*** Block opens ***

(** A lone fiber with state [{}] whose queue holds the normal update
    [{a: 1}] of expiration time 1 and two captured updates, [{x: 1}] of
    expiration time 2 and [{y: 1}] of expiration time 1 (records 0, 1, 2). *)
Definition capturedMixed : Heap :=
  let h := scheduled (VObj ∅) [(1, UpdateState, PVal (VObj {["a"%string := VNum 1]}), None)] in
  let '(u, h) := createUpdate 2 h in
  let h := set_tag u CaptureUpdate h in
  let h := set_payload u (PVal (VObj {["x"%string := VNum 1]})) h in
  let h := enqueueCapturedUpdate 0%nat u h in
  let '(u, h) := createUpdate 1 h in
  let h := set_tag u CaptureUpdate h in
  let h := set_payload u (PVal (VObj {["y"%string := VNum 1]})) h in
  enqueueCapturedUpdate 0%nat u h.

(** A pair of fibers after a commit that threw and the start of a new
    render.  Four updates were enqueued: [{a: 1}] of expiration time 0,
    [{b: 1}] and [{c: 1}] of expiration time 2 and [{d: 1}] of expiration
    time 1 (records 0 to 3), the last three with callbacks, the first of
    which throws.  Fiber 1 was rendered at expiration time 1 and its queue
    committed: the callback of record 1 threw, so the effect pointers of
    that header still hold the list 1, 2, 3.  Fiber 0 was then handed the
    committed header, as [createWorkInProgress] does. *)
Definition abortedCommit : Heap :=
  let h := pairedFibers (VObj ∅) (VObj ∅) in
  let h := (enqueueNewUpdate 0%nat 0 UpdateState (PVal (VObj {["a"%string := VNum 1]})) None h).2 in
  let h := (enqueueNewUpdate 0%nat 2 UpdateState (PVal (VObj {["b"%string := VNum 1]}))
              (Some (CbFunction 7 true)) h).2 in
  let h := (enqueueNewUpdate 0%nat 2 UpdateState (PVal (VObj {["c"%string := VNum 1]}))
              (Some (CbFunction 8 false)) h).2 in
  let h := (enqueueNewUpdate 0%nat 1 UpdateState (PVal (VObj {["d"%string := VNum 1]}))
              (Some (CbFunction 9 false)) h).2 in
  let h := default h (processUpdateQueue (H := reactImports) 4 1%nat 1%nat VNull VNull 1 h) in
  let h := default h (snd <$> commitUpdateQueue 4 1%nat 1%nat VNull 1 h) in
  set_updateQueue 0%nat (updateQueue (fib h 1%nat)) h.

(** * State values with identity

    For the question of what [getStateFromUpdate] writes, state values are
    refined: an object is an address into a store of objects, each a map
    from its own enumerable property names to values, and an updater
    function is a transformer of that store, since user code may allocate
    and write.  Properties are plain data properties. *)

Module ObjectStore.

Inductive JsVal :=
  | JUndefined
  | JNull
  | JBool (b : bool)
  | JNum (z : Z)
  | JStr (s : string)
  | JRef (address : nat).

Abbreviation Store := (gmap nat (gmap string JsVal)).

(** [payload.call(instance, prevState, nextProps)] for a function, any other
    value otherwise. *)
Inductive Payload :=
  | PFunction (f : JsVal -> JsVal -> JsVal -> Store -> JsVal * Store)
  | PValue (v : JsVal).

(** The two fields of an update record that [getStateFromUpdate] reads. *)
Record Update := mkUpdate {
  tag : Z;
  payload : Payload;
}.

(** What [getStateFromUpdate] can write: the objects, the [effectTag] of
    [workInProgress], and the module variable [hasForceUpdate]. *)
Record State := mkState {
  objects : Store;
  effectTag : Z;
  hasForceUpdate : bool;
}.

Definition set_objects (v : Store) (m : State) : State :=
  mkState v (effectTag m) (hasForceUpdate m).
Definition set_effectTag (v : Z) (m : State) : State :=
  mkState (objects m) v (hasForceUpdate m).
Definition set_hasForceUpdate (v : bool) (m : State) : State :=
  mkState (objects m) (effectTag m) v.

*** Block closes ***
*** Block opens ***

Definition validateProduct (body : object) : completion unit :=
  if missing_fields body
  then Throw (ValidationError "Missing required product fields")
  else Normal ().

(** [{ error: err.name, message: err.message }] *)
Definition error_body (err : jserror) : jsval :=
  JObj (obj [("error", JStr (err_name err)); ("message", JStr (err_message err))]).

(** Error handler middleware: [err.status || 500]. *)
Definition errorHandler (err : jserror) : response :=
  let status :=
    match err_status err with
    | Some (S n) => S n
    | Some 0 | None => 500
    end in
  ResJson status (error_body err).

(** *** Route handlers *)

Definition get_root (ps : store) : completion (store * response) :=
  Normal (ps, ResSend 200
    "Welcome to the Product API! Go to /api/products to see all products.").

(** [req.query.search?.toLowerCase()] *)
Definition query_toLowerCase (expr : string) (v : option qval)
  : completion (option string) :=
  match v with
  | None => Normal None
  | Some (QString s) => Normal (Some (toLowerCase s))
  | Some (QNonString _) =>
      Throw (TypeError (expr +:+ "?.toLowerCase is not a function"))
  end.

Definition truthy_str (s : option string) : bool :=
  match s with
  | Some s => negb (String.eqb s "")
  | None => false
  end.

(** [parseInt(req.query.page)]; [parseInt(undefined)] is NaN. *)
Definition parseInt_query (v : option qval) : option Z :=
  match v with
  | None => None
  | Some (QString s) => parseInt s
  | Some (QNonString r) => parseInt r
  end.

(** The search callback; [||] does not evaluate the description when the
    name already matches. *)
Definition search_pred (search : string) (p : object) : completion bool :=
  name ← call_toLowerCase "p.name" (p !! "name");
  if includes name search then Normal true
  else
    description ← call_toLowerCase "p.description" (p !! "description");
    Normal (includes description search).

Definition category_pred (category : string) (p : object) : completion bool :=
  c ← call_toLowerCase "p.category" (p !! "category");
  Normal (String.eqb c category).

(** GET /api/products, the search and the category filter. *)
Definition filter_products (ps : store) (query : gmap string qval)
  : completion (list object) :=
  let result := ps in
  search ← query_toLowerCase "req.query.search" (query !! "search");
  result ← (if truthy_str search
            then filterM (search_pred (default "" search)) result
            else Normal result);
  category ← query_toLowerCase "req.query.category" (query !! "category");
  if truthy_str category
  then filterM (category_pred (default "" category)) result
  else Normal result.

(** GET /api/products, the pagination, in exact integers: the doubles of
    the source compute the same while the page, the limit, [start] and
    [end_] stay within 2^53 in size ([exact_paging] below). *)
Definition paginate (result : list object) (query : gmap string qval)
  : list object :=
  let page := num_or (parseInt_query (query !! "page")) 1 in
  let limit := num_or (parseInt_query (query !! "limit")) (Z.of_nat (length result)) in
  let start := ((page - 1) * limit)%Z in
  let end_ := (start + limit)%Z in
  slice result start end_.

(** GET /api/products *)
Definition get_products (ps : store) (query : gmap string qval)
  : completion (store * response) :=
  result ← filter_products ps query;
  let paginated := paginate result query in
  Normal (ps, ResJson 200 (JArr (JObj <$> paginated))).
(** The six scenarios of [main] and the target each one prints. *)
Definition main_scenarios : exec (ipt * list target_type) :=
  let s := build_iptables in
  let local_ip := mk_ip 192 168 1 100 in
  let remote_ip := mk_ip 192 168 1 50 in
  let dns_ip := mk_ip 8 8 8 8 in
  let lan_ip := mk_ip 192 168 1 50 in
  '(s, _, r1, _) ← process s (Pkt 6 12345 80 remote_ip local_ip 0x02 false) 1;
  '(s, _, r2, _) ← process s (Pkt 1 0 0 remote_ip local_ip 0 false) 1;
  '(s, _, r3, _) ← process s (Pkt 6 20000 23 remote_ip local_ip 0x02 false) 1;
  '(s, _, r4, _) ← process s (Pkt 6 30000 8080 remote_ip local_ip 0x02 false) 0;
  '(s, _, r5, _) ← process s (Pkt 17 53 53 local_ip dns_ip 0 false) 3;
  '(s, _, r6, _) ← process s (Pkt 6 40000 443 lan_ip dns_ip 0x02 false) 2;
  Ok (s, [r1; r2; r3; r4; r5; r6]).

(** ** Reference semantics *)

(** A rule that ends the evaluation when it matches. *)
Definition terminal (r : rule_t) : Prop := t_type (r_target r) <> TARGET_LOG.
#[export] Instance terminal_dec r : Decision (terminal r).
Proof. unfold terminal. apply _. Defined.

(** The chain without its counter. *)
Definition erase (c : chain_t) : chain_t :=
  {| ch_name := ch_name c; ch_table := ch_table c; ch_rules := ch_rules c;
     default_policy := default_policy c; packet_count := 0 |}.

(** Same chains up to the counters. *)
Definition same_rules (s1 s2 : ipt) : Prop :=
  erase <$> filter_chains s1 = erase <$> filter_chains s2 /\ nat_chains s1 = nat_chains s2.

*** Block closes ***
*** Block opens ***

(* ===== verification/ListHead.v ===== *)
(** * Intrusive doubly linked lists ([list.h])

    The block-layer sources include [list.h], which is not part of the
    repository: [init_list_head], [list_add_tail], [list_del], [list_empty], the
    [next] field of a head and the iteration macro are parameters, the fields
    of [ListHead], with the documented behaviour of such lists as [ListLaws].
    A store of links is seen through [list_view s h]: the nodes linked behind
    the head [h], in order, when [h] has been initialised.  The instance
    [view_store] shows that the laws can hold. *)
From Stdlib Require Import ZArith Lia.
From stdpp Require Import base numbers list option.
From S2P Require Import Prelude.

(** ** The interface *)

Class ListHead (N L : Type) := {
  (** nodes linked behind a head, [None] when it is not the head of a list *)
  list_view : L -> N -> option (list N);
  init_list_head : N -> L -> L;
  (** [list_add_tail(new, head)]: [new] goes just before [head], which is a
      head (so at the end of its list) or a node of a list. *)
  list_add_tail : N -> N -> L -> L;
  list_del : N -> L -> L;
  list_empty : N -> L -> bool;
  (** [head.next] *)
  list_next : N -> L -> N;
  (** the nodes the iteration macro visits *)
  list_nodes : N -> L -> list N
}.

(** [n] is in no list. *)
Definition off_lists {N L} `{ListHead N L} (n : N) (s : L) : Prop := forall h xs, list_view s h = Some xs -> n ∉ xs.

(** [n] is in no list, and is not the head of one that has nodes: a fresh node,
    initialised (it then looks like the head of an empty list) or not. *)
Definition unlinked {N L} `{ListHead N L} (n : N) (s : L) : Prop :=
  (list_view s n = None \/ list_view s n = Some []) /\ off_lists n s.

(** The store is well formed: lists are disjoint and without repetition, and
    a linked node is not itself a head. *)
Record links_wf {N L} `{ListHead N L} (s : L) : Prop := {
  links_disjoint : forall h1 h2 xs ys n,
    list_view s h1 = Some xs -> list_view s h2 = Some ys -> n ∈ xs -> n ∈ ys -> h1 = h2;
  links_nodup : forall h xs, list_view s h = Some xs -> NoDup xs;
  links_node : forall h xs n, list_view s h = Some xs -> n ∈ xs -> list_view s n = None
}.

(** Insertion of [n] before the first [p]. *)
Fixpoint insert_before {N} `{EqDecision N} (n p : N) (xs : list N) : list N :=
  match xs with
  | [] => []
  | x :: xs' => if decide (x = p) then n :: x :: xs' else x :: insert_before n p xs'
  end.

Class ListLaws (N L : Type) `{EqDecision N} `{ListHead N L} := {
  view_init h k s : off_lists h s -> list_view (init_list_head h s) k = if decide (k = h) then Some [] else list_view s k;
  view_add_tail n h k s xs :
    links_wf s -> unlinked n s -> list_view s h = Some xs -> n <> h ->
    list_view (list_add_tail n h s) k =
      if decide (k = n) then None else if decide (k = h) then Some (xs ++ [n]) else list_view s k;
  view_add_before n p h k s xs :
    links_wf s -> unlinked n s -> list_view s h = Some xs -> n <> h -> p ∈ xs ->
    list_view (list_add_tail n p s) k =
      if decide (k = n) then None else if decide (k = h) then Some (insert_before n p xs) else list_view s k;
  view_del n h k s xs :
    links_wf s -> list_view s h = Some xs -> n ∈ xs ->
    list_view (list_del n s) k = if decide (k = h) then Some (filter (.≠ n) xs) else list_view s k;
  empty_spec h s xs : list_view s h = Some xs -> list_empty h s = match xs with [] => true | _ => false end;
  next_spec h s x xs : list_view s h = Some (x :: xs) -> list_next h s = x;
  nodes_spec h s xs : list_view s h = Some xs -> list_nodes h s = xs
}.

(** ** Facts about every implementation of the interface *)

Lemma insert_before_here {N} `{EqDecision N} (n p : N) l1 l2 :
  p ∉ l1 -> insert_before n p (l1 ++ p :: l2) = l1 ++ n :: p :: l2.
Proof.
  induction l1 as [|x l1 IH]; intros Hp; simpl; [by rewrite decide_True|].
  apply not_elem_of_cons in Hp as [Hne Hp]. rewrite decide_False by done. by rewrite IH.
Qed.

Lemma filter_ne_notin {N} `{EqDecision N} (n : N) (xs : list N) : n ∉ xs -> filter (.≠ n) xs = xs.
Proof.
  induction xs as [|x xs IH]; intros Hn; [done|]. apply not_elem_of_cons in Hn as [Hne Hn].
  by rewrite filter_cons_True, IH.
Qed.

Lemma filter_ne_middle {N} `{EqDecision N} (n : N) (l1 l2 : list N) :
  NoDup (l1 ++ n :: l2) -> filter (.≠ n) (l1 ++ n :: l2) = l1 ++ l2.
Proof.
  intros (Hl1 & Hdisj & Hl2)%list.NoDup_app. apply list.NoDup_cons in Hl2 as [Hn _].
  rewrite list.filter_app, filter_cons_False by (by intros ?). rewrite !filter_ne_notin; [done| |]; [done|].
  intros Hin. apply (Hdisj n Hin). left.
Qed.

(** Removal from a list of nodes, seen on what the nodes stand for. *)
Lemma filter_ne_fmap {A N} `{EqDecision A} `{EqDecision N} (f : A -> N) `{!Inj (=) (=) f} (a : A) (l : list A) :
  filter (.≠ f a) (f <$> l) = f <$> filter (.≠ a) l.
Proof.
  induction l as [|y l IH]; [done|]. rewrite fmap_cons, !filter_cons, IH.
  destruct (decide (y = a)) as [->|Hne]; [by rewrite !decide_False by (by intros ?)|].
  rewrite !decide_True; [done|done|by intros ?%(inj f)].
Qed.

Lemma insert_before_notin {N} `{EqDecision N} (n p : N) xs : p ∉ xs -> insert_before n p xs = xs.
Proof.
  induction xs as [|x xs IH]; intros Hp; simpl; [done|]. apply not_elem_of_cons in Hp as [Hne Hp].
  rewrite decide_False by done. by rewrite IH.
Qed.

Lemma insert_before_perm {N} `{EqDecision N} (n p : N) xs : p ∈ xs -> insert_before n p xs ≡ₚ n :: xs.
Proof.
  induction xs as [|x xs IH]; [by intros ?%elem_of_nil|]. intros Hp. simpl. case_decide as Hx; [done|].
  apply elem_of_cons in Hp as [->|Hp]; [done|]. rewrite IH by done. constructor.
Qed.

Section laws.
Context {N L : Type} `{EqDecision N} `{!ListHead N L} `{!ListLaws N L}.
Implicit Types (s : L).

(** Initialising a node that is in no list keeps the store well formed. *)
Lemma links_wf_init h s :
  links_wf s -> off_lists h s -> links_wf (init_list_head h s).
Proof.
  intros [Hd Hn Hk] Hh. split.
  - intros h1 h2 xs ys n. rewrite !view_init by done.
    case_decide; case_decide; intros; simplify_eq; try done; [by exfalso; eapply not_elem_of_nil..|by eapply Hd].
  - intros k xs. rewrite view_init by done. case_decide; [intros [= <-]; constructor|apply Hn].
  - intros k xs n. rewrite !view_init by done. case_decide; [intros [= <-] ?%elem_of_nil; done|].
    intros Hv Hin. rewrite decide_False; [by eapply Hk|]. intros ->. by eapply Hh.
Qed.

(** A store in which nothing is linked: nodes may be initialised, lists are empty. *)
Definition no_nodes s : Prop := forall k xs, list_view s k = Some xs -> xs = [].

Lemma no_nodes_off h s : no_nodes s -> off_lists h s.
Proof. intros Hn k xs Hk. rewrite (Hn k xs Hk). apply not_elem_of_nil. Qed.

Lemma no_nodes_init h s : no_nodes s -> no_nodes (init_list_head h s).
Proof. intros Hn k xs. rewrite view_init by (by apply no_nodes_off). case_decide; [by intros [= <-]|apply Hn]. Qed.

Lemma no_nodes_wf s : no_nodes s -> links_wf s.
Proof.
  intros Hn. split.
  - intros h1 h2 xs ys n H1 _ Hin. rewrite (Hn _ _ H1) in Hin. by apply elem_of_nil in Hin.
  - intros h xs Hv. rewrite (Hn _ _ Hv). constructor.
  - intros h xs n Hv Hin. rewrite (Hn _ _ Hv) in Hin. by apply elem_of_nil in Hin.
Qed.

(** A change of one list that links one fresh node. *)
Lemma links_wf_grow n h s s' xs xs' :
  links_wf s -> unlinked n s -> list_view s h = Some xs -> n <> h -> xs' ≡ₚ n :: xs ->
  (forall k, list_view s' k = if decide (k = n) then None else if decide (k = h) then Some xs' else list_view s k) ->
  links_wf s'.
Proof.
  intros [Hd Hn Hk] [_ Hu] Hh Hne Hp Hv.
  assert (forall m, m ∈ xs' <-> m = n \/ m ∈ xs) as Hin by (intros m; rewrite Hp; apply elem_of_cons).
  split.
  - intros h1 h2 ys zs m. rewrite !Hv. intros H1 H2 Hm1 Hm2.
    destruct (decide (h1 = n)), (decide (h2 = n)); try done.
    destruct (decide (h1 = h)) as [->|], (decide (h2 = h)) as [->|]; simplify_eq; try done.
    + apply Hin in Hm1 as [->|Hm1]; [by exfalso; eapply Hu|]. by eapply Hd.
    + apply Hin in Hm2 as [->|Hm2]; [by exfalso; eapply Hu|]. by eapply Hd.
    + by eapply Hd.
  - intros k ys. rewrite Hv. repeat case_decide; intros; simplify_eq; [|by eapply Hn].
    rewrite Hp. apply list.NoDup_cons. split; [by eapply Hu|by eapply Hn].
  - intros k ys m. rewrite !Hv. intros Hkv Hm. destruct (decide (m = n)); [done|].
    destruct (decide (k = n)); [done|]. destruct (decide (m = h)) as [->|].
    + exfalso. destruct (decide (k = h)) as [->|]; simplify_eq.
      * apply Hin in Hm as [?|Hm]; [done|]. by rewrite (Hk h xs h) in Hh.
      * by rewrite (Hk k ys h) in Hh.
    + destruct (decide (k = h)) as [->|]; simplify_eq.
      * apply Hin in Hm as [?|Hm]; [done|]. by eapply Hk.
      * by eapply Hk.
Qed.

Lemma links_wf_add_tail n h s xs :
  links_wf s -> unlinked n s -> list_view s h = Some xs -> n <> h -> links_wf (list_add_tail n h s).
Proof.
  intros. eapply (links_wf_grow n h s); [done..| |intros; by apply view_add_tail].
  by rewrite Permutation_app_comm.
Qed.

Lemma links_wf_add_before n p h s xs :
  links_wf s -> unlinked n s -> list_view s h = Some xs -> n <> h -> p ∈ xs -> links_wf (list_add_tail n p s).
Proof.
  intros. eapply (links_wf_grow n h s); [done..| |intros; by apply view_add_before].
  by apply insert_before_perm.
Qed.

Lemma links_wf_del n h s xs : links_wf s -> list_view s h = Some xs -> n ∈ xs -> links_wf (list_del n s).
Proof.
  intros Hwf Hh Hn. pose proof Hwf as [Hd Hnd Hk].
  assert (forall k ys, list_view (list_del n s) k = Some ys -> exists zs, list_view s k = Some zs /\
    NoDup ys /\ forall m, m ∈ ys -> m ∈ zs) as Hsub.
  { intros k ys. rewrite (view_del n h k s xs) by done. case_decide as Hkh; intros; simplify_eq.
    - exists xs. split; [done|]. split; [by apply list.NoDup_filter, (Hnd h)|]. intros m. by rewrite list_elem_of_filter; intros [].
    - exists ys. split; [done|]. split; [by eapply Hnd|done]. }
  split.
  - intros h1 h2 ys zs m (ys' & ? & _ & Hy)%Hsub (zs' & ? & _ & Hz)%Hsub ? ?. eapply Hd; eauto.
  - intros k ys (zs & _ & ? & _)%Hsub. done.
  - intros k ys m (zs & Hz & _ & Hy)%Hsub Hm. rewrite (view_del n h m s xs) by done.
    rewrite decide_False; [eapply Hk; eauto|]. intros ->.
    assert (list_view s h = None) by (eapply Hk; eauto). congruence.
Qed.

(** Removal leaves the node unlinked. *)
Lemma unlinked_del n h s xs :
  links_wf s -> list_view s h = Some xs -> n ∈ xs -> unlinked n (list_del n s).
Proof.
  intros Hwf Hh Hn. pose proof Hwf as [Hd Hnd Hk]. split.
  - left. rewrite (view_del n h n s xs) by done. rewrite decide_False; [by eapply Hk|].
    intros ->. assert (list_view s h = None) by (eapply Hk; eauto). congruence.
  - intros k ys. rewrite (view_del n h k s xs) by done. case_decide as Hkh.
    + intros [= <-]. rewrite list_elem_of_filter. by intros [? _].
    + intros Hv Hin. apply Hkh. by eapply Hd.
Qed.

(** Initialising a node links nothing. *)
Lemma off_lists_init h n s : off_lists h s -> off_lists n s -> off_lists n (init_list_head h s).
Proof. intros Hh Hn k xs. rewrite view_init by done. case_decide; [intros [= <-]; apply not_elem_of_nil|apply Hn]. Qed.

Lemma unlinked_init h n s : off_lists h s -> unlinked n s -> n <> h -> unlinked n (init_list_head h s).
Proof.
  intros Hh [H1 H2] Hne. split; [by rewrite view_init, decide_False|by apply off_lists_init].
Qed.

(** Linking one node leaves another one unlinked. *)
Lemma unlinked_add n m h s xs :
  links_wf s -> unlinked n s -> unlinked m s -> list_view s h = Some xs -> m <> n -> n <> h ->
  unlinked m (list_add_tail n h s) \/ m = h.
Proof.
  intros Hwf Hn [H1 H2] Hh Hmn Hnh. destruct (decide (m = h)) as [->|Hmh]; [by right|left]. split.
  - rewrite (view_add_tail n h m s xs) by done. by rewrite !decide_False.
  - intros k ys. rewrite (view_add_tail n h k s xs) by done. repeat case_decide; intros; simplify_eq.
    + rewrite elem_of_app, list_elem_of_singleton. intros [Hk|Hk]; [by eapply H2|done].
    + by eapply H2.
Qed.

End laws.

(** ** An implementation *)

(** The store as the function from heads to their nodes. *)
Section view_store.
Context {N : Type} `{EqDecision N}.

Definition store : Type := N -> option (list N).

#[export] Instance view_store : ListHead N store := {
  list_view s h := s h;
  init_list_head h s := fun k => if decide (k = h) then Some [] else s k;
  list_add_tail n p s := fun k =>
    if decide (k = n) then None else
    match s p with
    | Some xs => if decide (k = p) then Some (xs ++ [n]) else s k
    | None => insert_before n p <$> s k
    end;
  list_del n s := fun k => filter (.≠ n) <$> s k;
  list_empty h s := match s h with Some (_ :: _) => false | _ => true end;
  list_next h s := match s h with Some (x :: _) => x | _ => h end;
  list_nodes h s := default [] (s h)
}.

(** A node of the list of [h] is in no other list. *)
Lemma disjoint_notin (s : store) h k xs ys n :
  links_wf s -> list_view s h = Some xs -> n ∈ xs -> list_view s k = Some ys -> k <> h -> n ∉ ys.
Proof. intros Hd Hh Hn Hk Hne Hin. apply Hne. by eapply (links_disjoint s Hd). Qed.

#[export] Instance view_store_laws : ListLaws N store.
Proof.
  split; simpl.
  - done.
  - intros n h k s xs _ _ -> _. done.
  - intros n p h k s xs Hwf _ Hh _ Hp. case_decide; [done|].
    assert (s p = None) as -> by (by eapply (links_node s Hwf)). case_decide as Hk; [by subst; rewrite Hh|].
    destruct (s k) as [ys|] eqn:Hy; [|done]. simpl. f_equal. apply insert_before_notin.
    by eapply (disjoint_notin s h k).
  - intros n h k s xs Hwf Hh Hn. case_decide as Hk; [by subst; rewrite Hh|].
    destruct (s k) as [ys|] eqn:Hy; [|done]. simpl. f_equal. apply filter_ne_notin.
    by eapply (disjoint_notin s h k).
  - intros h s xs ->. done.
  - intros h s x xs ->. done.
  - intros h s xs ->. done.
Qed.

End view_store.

*** Block closes ***

[Task goal]: Once you have checked every line of the material above, return the ones that hold the string "congruence".

[Solution to the problem]:
    assert (list_view s h = None) by (eapply Hk; eauto). congruence.
    intros ->. assert (list_view s h = None) by (eapply Hk; eauto). congruence.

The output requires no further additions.